**HOW TO COMPLETE THIS TASK**
Where the material below has a line containing "written out for", start repeating exactly, and keep going through the line containing "theorem that depends", with no other lines.

=== Begin Enclosure ===

(** * User database manager: a shallow embedding of [upgraded_datascience.py]

    The program is a console front end over one SQLite table [users] and a
    scatter plot.  The embedding follows the source function by function:

    - Python text is [string]; [str.strip], [str.lower] and [int(str)] are
      written out for ASCII text.  Python integers are unbounded, so they
      are [Z]; the store keeps the [INTEGER] columns as [Z] as well.  A
      theorem that depends on how a typed line is stripped, lowercased or
      refused as a number takes the line to be ASCII ([Py.isascii]); one
      that sends a typed number to the store takes it within the 64 bits
      of an SQLite integer ([Sqlite.int64]).
    - The database file is a finite map from table names to tables (the
      catalogue).  A table has the columns of the program's [CREATE TABLE]
      statement; it carries its rows in rowid order and the AUTOINCREMENT
      counter.
    - Console input is the list of lines still to be typed; [input()] on an
      exhausted list raises [EOFError], as the interpreter does at end of
      file.  Console output, executed statements and plotting calls are
      recorded in chronological order.
    - Exceptions are values; [try ... except] is a handler on the result of
      the protected block. *)

From Stdlib Require Import ZArith String Ascii List Lia SpecFloat.
From stdpp Require Import base tactics option list gmap sets strings pretty.

Local Open Scope string_scope.
Local Open Scope list_scope.
Local Open Scope Z_scope.

(** ** Python built-ins used by the program *)

Module Py.

(** Exceptions the program can meet; every one of them is a subclass of
    [Exception].  [ValueError] is the only class the source names. *)
Inductive exception :=
| ValueError (msg : string)
| EOFError
| OperationalError (msg : string)
| IntegrityError (msg : string)
| DatabaseError (msg : string).

(** [str(e)] *)
Definition exc_str (e : exception) : string :=
  match e with
  | ValueError msg | OperationalError msg
  | IntegrityError msg | DatabaseError msg => msg
  | EOFError => "EOF when reading a line"
  end.

(** [isinstance(e, ValueError)] *)
Definition is_ValueError (e : exception) : bool :=
  match e with ValueError _ => true | _ => false end.

(** [s.isascii()]: every character is below 128.  On such text the
    definitions below are [str.strip], [str.lower] and [int] exactly. *)
Fixpoint isascii (s : string) : bool :=
  match s with
  | EmptyString => true
  | String c s' => (nat_of_ascii c <? 128)%nat && isascii s'
  end.

(** [c.isspace()] on ASCII: TAB, LF, VT, FF, CR, FS, GS, RS, US, space. *)
Definition isspace (c : ascii) : bool :=
  let n := nat_of_ascii c in
  ((9 <=? n) && (n <=? 13) || (28 <=? n) && (n <=? 32))%nat.

(** The whitespace that [int()] skips around a number: TAB, LF, VT, FF,
    CR and space, but none of FS, GS, RS, US. *)
Definition int_space (c : ascii) : bool :=
  let n := nat_of_ascii c in
  ((9 <=? n) && (n <=? 13) || (n =? 32))%nat.

Fixpoint lstrip_of (space : ascii -> bool) (s : string) : string :=
  match s with
  | EmptyString => EmptyString
  | String c s' => if space c then lstrip_of space s' else s
  end.

Fixpoint rstrip_of (space : ascii -> bool) (s : string) : string :=
  match s with
  | EmptyString => EmptyString
  | String c s' =>
      match rstrip_of space s' with
      | EmptyString => if space c then EmptyString else String c EmptyString
      | t => String c t
      end
  end.

(** [s.strip()] *)
Definition strip (s : string) : string :=
  rstrip_of isspace (lstrip_of isspace s).

Definition lower_char (c : ascii) : ascii :=
  let n := nat_of_ascii c in
  if ((65 <=? n) && (n <=? 90))%nat then ascii_of_nat (n + 32) else c.

(** [s.lower()] *)
Fixpoint lower (s : string) : string :=
  match s with
  | EmptyString => EmptyString
  | String c s' => String (lower_char c) (lower s')
  end.

Definition digit_of (c : ascii) : option Z :=
  let n := nat_of_ascii c in
  if ((48 <=? n) && (n <=? 57))%nat then Some (Z.of_nat n - 48) else None.

(** Decimal digits, single underscores allowed between two digits. *)
Fixpoint int_digits (acc : Z) (after_digit : bool) (s : string) : option Z :=
  match s with
  | EmptyString => if after_digit then Some acc else None
  | String c s' =>
      if Ascii.eqb c "_"%char
      then (if after_digit then int_digits acc false s' else None)
      else match digit_of c with
           | Some d => int_digits (10 * acc + d) true s'
           | None => None
           end
  end.

(** The number of digits in a string. *)
Fixpoint digits_in (s : string) : Z :=
  match s with
  | EmptyString => 0
  | String c s' =>
      match digit_of c with Some _ => 1 | None => 0 end + digits_in s'
  end.

(** [sys.get_int_max_str_digits()] as the interpreter starts (Python
    3.11): [int] refuses a number with more digits. *)
Definition int_max_str_digits : Z := 4300.

(** A decimal number without its sign. *)
Definition int_unsigned (s : string) : option Z :=
  if digits_in s <=? int_max_str_digits then int_digits 0 false s else None.

(** [int(s)]: surrounding whitespace is ignored, one sign is allowed;
    [None] stands for the [ValueError] that [int] raises. *)
Definition int (s : string) : option Z :=
  match rstrip_of int_space (lstrip_of int_space s) with
  | String "-" t => Z.opp <$> int_unsigned t
  | String "+" t => int_unsigned t
  | t => int_unsigned t
  end.

(** The [ValueError] of [int(s)] for text that is not a number; the text
    is quoted as [repr] quotes a string without quotes, backslashes or
    control characters.  (For a number over the digit limit the
    interpreter has another message; no statement below is about the
    wording.) *)
Definition int_error (s : string) : exception :=
  ValueError ("invalid literal for int() with base 10: '" +:+ s +:+ "'").

End Py.

Example strip_ex : Py.strip "  Ann_Lee	" = "Ann_Lee".
Proof. reflexivity. Qed.

Example int_ex1 : Py.int " -42 " = Some (-42).
Proof. reflexivity. Qed.

Example int_ex2 : Py.int "1_000" = Some 1000.
Proof. reflexivity. Qed.

Example int_ex3 : Py.int "12a" = None /\ Py.int "" = None /\ Py.int "1__0" = None.
Proof. repeat split; reflexivity. Qed.

(** A unit separator is whitespace for [strip], not for [int]. *)
Example int_ex4 :
  Py.strip (String "031" "1") = "1" /\ Py.int (String "031" "1") = None /\
  Py.int (String "009" "1 ") = Some 1.
Proof. repeat split; reflexivity. Qed.

Example lower_ex : Py.lower "Yes" = "yes".
Proof. reflexivity. Qed.

Example isascii_ex :
  Py.isascii "Ann_Lee" = true /\ Py.isascii (String "194" (String "160" "")) = false.
Proof. split; reflexivity. Qed.

(** ** Data model *)

(** One row of [users]; the fields are the columns of the [CREATE TABLE]
    statement in [initialize_database]. *)
Record user := mk_user {
  id : Z;
  name : string;
  age : Z;
  iq : Z;
  bench_press : Z
}.

(** A table with the schema of [users]: its rows in rowid order and the
    AUTOINCREMENT counter (the largest rowid handed out so far). *)
Record table := mk_table {
  rows : list user;
  seq : Z
}.

(** The database file: the catalogue of its tables, by name. *)
Abbreviation database := (gmap string table).

(** What [pd.read_sql_query] and [pd.DataFrame()] build. *)
Record DataFrame := mk_frame {
  columns : list string;
  records : list user
}.

(** [df.empty]: some axis has length zero. *)
Definition df_empty (df : DataFrame) : bool :=
  match columns df, records df with
  | [], _ | _, [] => true
  | _, _ => false
  end.

Inductive result (A : Type) :=
| Ok (a : A)
| Raise (e : Py.exception).
Arguments Ok {A} a.
Arguments Raise {A} e.

(** ** The storage engine *)

Module Sqlite.

Inductive assignment :=
| SetBenchPress (v : Z)
| SetIq (v : Z)
| SetAge (v : Z)
| SetName (s : string).

(** The statements the program sends, with their bound parameters. *)
Inductive statement :=
| CreateUsersIfNotExists
| InsertUser (n : string) (a i b : Z)
| SelectCountWhereId (x : Z)
| DeleteWhereId (x : Z)
| UpdateWhereId (s : assignment) (x : Z)
| SelectAll.

Inductive answer :=
| NoRows
| Count (n : Z)
| Rows (rs : list user).

(** [cursor.fetchone()[0]] after a [SELECT COUNT( * )] *)
Definition fetchone_0 (a : answer) : Z :=
  match a with Count n => n | _ => 0 end.

(** The [CHECK] constraints of the table: [age > 0], [iq > 0],
    [bench_press >= 0].  [name] is [NOT NULL], which every string is. *)
Definition check (r : user) : bool :=
  (0 <? age r) && (0 <? iq r) && (0 <=? bench_press r).

(** On [UPDATE] the engine evaluates the constraints of the assigned
    column, for the rows it changes. *)
Definition check_assigned (s : assignment) : bool :=
  match s with
  | SetBenchPress v => 0 <=? v
  | SetIq v => 0 <? v
  | SetAge v => 0 <? v
  | SetName _ => true
  end.

Definition max_rowid (rs : list user) : Z :=
  foldr (fun r m => Z.max (id r) m) 0 rs.

(** AUTOINCREMENT: one more than the largest rowid the table ever had. *)
Definition next_rowid (t : table) : Z :=
  Z.max (seq t) (max_rowid (rows t)) + 1.

Definition assign (s : assignment) (r : user) : user :=
  match s with
  | SetBenchPress v => mk_user (id r) (name r) (age r) (iq r) v
  | SetIq v => mk_user (id r) (name r) (age r) v (bench_press r)
  | SetAge v => mk_user (id r) (name r) v (iq r) (bench_press r)
  | SetName s => mk_user (id r) s (age r) (iq r) (bench_press r)
  end.

Definition update_row (s : assignment) (x : Z) (r : user) : user :=
  if id r =? x then assign s r else r.

Definition no_such_table : Py.exception :=
  Py.OperationalError "no such table: users".

Definition check_failed : Py.exception :=
  Py.IntegrityError "CHECK constraint failed".

Definition on_users (d : database)
    (k : table -> result (answer * database)) : result (answer * database) :=
  match d !! "users" with
  | Some t => k t
  | None => Raise no_such_table
  end.

(** One statement against a database: the answer and the database
    after it, or the error; a failed statement changes nothing. *)
Definition execute (s : statement) (d : database) : result (answer * database) :=
  match s with
  | CreateUsersIfNotExists =>
      match d !! "users" with
      | Some _ => Ok (NoRows, d)
      | None => Ok (NoRows, <["users" := mk_table [] 0]> d)
      end
  | InsertUser n a i b =>
      on_users d (fun t =>
        let r := mk_user (next_rowid t) n a i b in
        if check r
        then Ok (NoRows, <["users" := mk_table (rows t ++ [r]) (id r)]> d)
        else Raise check_failed)
  | SelectCountWhereId x =>
      on_users d (fun t =>
        Ok (Count (Z.of_nat (length (filter (fun r => id r = x) (rows t)))), d))
  | DeleteWhereId x =>
      on_users d (fun t =>
        Ok (NoRows, <["users" := mk_table (filter (fun r => id r ≠ x) (rows t)) (seq t)]> d))
  | UpdateWhereId a x =>
      on_users d (fun t =>
        if check_assigned a
           || bool_decide (filter (fun r => id r = x) (rows t) = [])
        then Ok (NoRows,
                 <["users" := mk_table (map (update_row a x) (rows t)) (seq t)]> d)
        else Raise check_failed)
  | SelectAll =>
      on_users d (fun t => Ok (Rows (rows t), d))
  end.

(** An [INTEGER] of SQLite has 64 bits, signed.  The driver refuses to
    bind a Python [int] outside that range ([OverflowError]); [execute]
    above is the engine on parameters that were bound. *)
Definition int64 (z : Z) : Prop := - 2 ^ 63 <= z < 2 ^ 63.

(** The integer parameters of a statement can be bound. *)
Definition binds (s : statement) : Prop :=
  match s with
  | InsertUser _ a i b => int64 a /\ int64 i /\ int64 b
  | SelectCountWhereId x | DeleteWhereId x => int64 x
  | UpdateWhereId (SetBenchPress v) x | UpdateWhereId (SetIq v) x
  | UpdateWhereId (SetAge v) x => int64 v /\ int64 x
  | UpdateWhereId (SetName _) x => int64 x
  | CreateUsersIfNotExists | SelectAll => True
  end.

(** Statements that open a transaction on the connection. *)
Definition writes (s : statement) : bool :=
  match s with
  | SelectCountWhereId _ | SelectAll => false
  | _ => true
  end.

End Sqlite.

(** ** The world the program runs in *)

Inductive console_event :=
| Printed (s : string)            (* print(s) *)
| PrintedFrame (df : DataFrame)   (* print(df.to_string(index=False)) *)
| Prompted (s : string).          (* the prompt of input(s) *)

Inductive sql_event :=
| Executed (s : Sqlite.statement) (* cursor.execute / pd.read_sql_query *)
| Committed                       (* conn.commit() *)
| RolledBack.                     (* conn.rollback() *)

Inductive plot_event :=
| Scatter (xs ys : list Z)        (* plt.figure ... plt.grid *)
| CorrelationText (xs ys : list Z)(* plt.text with the correlation *)
| Saved (filename : string)       (* plt.savefig(filename) *)
| Shown.                          (* plt.show() *)

Record world := mk_world {
  disk : database;                (* my_database.db, as committed *)
  pending : option database;      (* the open transaction's view, if any *)
  stdin : list string;            (* lines the operator still types *)
  stdout : list console_event;
  sql_log : list sql_event;
  files : gset string;            (* paths that exist in the working directory *)
  plots : list plot_event
}.
(** The filter's condition as the specification words it: the haystack, and
    plain containment of a keyword in it. *)
Definition Substring (k s : string) : Prop :=
  ∃ pre post, s = pre ++ k ++ post.

Definition spec_text_field (d : gmap string value) (key : string) : option string :=
  match d !! key with
  | None => Some EmptyString
  | Some (VStr s) => Some s
  | Some _ => None
  end.

Definition spec_haystack (job : value) : option string :=
  match job with
  | VDict d =>
      t ← spec_text_field d "title";
      c ← spec_text_field d "company_name";
      x ← spec_text_field d "description";
      Some (lower (t ++ " " ++ c ++ " " ++ x))
  | _ => None
  end.

(** The test of lines 55-58 on a given text. *)
Definition keywords_found (text : string) : bool :=
  py_any (fun k => contains k text) ENTRY_KEYWORDS
  && py_any (fun k => contains k text)
       (AI_ML_KEYWORDS ++ DJANGO_KEYWORDS ++ FULLSTACK_KEYWORDS)%list.

Definition spec_interesting (h : string) : Prop :=
  (∃ k, k ∈ ENTRY_KEYWORDS ∧ Substring k h) ∧
  (∃ k, (k ∈ AI_ML_KEYWORDS ∨ k ∈ DJANGO_KEYWORDS ∨ k ∈ FULLSTACK_KEYWORDS)
        ∧ Substring k h).

(** ** HTML escaping ([html.escape] of the Python library) *)

(** [s.replace(c, r)] for a one-character [c]. *)
Fixpoint replace_char (c : ascii) (r : string) (s : string) : string :=
  match s with
  | EmptyString => EmptyString
  | String a s' =>
      if Ascii.eqb a c then r ++ replace_char c r s'
      else String a (replace_char c r s')
  end.

Definition c_amp : ascii := ascii_of_nat 38.
Definition c_lt : ascii := ascii_of_nat 60.
Definition c_gt : ascii := ascii_of_nat 62.
Definition c_quot : ascii := ascii_of_nat 34.
Definition c_apos : ascii := ascii_of_nat 39.

(** The ampersand is replaced first, then the angle brackets, then, with
    [quote], both quotation marks. *)
Definition html_escape (s : string) (quote : bool) : string :=
  let s := replace_char c_amp "&amp;" s in
  let s := replace_char c_lt "&lt;" s in
  let s := replace_char c_gt "&gt;" s in
  if quote then
    let s := replace_char c_quot "&quot;" s in
    replace_char c_apos "&#x27;" s
  else s.

(** [html.escape(v, quote)] on a value: [v.replace] exists on strings only. *)
Definition py_html_escape (v : value) (quote : bool) : result string :=
  match v with
  | VStr s => Ok (html_escape s quote)
  | _ => Raise WrongType
  end.

(** [v[:n]]: strings and lists can be sliced. *)
Definition py_slice (v : value) (n : nat) : result value :=
  match v with
  | VStr s => Ok (VStr (str_take n s))
  | VList l => Ok (VList (take n l))
  | _ => Raise WrongType
  end.

(** [v.startswith(p)]. *)
Definition py_startswith (v : value) (p : string) : result bool :=
  match v with
  | VStr s => Ok (startswith s p)
  | _ => Raise WrongType
  end.

(** [for j in v]: the items of a list, the characters of a string, the keys of
    a dict. *)
Fixpoint chars (s : string) : list value :=
  match s with
  | EmptyString => []
  | String c s' => VStr (String c EmptyString) :: chars s'
  end.

Definition py_iter (v : value) : result (list value) :=
  match v with
  | VList l => Ok l
  | VStr s => Ok (chars s)
  | VDict d => Ok (VStr <$> (map_to_list d).*1)
  | _ => Raise WrongType
  end.

(** ** Configuration (lines 22-31) and the outside world *)

Record config : Type := {
  SERPAPI_KEY : option string;
  EMAIL_HOST : string;
  EMAIL_PORT : Z;
  EMAIL_USER : option string;
  EMAIL_PASS : option string;
  EMAIL_TO : option string;
  JOB_QUERY_TERMS : list string;
  LOCATIONS : list string;
  MAX_RESULTS : Z;
  MIN_DAYS_OLD : Z
}.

=== End Enclosure ===

**ANSWER AREA**
      written out for ASCII text.  Python integers are unbounded, so they
      are [Z]; the store keeps the [INTEGER] columns as [Z] as well.  A
      theorem that depends on how a typed line is stripped, lowercased or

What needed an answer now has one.